Dataset entries
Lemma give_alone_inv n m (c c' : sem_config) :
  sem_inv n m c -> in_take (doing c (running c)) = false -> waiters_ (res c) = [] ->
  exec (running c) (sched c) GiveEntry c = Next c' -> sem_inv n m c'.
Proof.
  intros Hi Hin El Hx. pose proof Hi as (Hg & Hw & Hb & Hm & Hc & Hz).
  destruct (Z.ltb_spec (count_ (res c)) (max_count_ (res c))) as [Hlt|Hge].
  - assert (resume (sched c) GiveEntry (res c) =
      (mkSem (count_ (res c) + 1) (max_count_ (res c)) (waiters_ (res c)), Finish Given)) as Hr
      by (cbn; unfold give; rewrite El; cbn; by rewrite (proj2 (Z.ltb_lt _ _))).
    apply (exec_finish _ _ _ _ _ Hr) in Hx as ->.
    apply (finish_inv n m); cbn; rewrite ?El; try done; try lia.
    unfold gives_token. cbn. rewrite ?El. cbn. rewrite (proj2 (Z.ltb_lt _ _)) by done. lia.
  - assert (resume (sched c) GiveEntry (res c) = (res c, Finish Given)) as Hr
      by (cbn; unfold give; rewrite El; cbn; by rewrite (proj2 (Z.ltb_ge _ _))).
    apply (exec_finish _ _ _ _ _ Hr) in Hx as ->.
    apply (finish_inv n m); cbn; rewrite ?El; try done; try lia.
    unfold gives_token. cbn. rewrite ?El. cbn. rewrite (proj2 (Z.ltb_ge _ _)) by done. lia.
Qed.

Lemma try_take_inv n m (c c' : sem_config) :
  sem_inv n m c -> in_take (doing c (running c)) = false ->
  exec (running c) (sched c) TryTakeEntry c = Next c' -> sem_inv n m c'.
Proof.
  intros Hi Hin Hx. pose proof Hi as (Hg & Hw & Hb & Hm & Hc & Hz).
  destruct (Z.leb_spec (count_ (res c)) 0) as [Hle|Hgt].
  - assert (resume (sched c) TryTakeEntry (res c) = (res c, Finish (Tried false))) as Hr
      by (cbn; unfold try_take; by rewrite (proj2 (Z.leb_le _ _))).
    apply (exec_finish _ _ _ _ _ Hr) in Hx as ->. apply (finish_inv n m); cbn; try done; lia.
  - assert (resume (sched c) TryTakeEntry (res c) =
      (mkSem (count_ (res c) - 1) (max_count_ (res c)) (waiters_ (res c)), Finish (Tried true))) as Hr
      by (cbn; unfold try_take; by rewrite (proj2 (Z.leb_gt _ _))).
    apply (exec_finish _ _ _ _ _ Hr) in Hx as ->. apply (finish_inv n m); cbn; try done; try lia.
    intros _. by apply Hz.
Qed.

_Required action_.
Your task is to give the records above again, exactly.

_Task solution_.
Lemma give_alone_inv n m (c c' : sem_config) :
  sem_inv n m c -> in_take (doing c (running c)) = false -> waiters_ (res c) = [] ->
  exec (running c) (sched c) GiveEntry c = Next c' -> sem_inv n m c'.
Proof.
  intros Hi Hin El Hx. pose proof Hi as (Hg & Hw & Hb & Hm & Hc & Hz).
  destruct (Z.ltb_spec (count_ (res c)) (max_count_ (res c))) as [Hlt|Hge].
  - assert (resume (sched c) GiveEntry (res c) =
      (mkSem (count_ (res c) + 1) (max_count_ (res c)) (waiters_ (res c)), Finish Given)) as Hr
      by (cbn; unfold give; rewrite El; cbn; by rewrite (proj2 (Z.ltb_lt _ _))).
    apply (exec_finish _ _ _ _ _ Hr) in Hx as ->.
    apply (finish_inv n m); cbn; rewrite ?El; try done; try lia.
    unfold gives_token. cbn. rewrite ?El. cbn. rewrite (proj2 (Z.ltb_lt _ _)) by done. lia.
  - assert (resume (sched c) GiveEntry (res c) = (res c, Finish Given)) as Hr
      by (cbn; unfold give; rewrite El; cbn; by rewrite (proj2 (Z.ltb_ge _ _))).
    apply (exec_finish _ _ _ _ _ Hr) in Hx as ->.
    apply (finish_inv n m); cbn; rewrite ?El; try done; try lia.
    unfold gives_token. cbn. rewrite ?El. cbn. rewrite (proj2 (Z.ltb_ge _ _)) by done. lia.
Qed.

Lemma try_take_inv n m (c c' : sem_config) :
  sem_inv n m c -> in_take (doing c (running c)) = false ->
  exec (running c) (sched c) TryTakeEntry c = Next c' -> sem_inv n m c'.
Proof.
  intros Hi Hin Hx. pose proof Hi as (Hg & Hw & Hb & Hm & Hc & Hz).
  destruct (Z.leb_spec (count_ (res c)) 0) as [Hle|Hgt].
  - assert (resume (sched c) TryTakeEntry (res c) = (res c, Finish (Tried false))) as Hr
      by (cbn; unfold try_take; by rewrite (proj2 (Z.leb_le _ _))).
    apply (exec_finish _ _ _ _ _ Hr) in Hx as ->. apply (finish_inv n m); cbn; try done; lia.
  - assert (resume (sched c) TryTakeEntry (res c) =
      (mkSem (count_ (res c) - 1) (max_count_ (res c)) (waiters_ (res c)), Finish (Tried true))) as Hr
      by (cbn; unfold try_take; by rewrite (proj2 (Z.leb_gt _ _))).
    apply (exec_finish _ _ _ _ _ Hr) in Hx as ->. apply (finish_inv n m); cbn; try done; try lia.
    intros _. by apply Hz.
Qed.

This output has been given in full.